Exercise instructions => Number of lines with "Require" in the listing: report it, and nothing else.

Supplied data =>
++++++++++++++++++++

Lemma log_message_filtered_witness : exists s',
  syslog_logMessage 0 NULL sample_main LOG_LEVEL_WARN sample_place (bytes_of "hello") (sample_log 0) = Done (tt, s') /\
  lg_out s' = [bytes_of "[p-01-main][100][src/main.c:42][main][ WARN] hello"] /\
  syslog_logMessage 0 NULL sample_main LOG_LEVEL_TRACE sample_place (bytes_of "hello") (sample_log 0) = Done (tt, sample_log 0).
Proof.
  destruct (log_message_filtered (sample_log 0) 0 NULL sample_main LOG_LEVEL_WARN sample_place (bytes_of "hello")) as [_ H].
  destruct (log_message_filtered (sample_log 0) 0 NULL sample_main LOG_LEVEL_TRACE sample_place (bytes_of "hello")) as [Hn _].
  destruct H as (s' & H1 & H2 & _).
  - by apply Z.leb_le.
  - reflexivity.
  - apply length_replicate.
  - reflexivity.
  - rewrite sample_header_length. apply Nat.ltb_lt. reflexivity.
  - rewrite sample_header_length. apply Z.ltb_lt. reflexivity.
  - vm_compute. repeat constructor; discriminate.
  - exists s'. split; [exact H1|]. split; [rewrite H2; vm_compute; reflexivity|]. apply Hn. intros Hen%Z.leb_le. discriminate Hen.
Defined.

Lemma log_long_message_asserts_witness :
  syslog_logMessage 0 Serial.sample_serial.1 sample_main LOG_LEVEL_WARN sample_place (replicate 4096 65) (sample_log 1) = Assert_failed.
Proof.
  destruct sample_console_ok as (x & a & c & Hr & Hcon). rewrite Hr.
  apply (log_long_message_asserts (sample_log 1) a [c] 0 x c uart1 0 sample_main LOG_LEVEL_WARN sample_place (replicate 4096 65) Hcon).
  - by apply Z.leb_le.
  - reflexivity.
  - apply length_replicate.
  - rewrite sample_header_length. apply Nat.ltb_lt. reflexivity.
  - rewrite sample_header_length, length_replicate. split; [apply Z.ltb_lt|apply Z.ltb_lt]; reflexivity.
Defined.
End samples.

++++++++++++++++++++

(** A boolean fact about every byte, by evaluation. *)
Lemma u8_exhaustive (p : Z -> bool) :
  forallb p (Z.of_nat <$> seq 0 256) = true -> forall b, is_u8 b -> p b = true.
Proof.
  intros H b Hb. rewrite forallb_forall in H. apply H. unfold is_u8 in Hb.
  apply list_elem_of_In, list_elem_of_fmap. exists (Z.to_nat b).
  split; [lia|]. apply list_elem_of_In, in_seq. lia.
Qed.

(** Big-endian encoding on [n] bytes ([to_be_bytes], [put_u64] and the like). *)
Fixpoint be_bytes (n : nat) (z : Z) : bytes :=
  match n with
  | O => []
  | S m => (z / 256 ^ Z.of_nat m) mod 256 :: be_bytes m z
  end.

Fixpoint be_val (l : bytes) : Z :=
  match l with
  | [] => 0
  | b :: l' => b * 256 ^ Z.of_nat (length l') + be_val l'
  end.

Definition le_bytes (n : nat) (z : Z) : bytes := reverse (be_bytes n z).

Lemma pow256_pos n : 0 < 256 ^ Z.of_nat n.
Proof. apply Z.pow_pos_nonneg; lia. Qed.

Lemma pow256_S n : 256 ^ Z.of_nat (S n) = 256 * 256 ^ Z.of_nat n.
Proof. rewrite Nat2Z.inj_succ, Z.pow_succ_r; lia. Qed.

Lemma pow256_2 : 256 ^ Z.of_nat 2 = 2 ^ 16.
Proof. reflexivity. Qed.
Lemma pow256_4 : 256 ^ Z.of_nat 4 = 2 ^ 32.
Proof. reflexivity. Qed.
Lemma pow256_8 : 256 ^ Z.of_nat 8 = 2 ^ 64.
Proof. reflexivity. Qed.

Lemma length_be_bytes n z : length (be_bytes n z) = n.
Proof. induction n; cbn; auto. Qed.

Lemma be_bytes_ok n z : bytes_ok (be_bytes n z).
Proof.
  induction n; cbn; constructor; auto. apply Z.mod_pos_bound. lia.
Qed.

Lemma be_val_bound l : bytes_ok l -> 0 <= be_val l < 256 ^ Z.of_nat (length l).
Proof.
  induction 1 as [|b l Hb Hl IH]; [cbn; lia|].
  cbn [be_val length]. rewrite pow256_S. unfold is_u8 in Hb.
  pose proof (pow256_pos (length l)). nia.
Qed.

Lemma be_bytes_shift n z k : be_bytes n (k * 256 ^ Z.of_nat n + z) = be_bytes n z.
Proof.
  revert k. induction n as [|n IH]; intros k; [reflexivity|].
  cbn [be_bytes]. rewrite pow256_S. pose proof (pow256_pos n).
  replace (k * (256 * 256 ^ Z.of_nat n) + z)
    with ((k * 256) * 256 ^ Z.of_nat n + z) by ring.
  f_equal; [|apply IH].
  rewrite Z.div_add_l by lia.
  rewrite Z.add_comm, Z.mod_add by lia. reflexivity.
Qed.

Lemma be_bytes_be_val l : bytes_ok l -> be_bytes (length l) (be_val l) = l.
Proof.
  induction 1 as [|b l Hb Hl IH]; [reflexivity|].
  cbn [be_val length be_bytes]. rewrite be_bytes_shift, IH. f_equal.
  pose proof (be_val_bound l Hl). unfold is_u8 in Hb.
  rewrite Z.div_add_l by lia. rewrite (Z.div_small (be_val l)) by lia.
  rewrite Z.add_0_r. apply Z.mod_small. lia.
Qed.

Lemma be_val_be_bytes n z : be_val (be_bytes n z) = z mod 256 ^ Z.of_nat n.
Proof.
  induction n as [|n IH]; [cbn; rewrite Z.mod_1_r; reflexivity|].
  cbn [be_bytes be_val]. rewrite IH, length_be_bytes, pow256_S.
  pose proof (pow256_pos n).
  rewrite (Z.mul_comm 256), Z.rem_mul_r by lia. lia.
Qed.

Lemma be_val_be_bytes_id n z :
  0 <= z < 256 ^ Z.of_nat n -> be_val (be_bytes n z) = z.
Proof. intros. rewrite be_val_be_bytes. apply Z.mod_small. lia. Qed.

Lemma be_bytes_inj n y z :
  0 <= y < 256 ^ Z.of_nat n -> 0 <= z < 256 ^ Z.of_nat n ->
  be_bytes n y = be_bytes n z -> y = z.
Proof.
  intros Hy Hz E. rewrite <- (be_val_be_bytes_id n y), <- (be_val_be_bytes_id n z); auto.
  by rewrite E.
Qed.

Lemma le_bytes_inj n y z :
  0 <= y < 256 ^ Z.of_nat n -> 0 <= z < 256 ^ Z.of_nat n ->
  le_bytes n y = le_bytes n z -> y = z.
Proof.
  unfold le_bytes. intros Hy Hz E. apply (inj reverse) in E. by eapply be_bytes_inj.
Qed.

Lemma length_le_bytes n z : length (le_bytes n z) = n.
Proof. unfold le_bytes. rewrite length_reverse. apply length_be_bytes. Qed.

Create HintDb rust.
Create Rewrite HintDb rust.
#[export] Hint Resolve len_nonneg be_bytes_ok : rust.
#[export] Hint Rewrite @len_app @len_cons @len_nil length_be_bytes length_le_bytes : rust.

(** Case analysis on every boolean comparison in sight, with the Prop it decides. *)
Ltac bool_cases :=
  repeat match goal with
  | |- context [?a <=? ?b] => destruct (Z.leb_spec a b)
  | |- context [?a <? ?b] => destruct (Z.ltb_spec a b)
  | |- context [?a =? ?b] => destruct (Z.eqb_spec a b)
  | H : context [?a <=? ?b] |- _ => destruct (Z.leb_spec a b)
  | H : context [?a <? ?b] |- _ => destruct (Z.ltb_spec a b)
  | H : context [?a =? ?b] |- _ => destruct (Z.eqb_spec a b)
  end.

++++++++++++++++++++

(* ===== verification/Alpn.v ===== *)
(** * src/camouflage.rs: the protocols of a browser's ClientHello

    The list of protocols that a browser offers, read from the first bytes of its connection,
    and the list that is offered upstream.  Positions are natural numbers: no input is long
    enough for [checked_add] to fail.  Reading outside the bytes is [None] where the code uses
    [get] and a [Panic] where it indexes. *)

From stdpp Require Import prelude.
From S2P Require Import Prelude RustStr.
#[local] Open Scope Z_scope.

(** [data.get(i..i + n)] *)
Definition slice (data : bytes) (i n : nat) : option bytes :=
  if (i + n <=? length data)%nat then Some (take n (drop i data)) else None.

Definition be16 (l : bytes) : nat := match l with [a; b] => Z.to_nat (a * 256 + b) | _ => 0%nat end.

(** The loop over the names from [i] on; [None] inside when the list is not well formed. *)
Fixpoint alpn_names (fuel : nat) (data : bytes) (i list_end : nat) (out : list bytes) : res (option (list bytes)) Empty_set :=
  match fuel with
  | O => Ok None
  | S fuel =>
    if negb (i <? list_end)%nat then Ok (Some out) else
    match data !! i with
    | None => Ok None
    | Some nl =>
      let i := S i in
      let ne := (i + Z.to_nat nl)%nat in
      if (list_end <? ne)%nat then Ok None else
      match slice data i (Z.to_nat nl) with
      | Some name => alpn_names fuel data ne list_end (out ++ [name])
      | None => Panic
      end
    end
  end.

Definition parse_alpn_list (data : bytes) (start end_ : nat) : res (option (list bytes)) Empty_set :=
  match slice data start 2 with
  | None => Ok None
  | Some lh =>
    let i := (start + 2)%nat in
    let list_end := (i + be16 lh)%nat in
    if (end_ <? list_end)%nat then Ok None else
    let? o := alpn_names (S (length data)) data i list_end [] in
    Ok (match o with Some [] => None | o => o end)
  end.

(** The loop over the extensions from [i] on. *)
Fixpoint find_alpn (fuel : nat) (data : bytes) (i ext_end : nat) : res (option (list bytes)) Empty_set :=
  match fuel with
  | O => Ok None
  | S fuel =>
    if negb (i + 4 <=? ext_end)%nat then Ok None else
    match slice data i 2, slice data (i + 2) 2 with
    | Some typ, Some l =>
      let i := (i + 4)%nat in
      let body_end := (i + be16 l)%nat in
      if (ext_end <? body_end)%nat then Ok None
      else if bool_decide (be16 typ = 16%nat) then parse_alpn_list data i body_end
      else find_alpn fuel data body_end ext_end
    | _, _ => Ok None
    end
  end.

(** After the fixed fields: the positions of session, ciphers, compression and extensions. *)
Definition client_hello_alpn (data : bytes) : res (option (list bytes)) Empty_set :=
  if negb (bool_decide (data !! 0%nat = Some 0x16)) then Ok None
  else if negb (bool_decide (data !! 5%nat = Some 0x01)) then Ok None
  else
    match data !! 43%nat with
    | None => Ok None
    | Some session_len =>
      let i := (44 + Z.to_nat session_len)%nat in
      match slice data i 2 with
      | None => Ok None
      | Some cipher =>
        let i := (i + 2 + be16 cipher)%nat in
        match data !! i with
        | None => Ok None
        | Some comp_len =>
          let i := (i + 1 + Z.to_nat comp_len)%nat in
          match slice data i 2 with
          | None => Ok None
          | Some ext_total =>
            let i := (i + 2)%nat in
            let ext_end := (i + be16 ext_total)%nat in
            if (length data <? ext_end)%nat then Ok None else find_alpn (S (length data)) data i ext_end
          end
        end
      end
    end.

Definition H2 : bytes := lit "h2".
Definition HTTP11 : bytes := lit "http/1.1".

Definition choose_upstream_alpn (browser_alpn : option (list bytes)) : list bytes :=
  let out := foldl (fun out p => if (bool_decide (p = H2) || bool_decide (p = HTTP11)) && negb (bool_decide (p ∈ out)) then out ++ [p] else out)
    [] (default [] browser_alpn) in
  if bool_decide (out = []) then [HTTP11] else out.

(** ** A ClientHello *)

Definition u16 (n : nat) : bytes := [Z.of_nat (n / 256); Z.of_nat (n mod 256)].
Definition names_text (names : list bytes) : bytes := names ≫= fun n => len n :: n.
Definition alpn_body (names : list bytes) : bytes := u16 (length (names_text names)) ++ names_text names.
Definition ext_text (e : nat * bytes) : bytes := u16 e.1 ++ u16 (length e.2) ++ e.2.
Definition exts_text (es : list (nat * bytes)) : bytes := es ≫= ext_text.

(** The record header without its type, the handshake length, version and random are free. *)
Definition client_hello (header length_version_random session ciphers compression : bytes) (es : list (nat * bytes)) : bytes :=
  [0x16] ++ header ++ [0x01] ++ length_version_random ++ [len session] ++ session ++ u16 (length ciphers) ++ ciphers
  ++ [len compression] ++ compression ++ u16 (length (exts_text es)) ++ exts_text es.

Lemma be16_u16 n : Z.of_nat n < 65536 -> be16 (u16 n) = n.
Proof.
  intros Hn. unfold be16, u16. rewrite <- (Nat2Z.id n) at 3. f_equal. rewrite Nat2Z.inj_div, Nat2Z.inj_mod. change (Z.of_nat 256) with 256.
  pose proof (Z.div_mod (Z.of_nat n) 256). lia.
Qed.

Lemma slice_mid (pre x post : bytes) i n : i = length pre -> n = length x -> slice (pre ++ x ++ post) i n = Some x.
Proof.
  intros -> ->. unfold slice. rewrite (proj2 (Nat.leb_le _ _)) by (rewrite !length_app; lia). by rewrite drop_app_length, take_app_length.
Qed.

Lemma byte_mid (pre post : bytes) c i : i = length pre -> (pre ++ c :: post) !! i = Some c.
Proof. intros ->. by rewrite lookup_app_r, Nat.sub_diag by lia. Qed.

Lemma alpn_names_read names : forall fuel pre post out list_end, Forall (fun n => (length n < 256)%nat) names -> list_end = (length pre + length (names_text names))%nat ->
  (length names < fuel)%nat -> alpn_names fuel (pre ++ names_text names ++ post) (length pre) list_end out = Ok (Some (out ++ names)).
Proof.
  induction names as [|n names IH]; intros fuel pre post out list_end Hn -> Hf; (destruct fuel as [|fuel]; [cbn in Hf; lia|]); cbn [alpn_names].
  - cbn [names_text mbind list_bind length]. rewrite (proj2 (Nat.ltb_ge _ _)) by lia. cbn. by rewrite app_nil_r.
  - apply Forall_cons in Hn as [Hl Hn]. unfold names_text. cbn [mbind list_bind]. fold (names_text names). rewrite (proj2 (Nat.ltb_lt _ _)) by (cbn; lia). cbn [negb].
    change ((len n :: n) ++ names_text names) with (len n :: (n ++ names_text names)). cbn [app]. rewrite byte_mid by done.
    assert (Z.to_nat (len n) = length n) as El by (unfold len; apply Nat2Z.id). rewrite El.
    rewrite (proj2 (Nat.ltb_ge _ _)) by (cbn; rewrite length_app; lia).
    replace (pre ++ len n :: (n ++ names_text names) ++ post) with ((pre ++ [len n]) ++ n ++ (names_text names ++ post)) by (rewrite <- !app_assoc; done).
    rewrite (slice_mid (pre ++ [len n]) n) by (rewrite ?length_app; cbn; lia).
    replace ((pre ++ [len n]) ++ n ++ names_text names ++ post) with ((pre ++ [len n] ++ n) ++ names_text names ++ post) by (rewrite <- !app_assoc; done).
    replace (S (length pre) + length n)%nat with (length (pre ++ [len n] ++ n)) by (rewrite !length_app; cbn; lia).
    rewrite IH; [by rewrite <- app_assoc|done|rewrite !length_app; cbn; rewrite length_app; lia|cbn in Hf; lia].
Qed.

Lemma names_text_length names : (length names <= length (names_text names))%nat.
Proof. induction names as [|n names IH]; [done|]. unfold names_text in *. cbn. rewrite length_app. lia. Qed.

++++++++++++++++++++

Reply => 2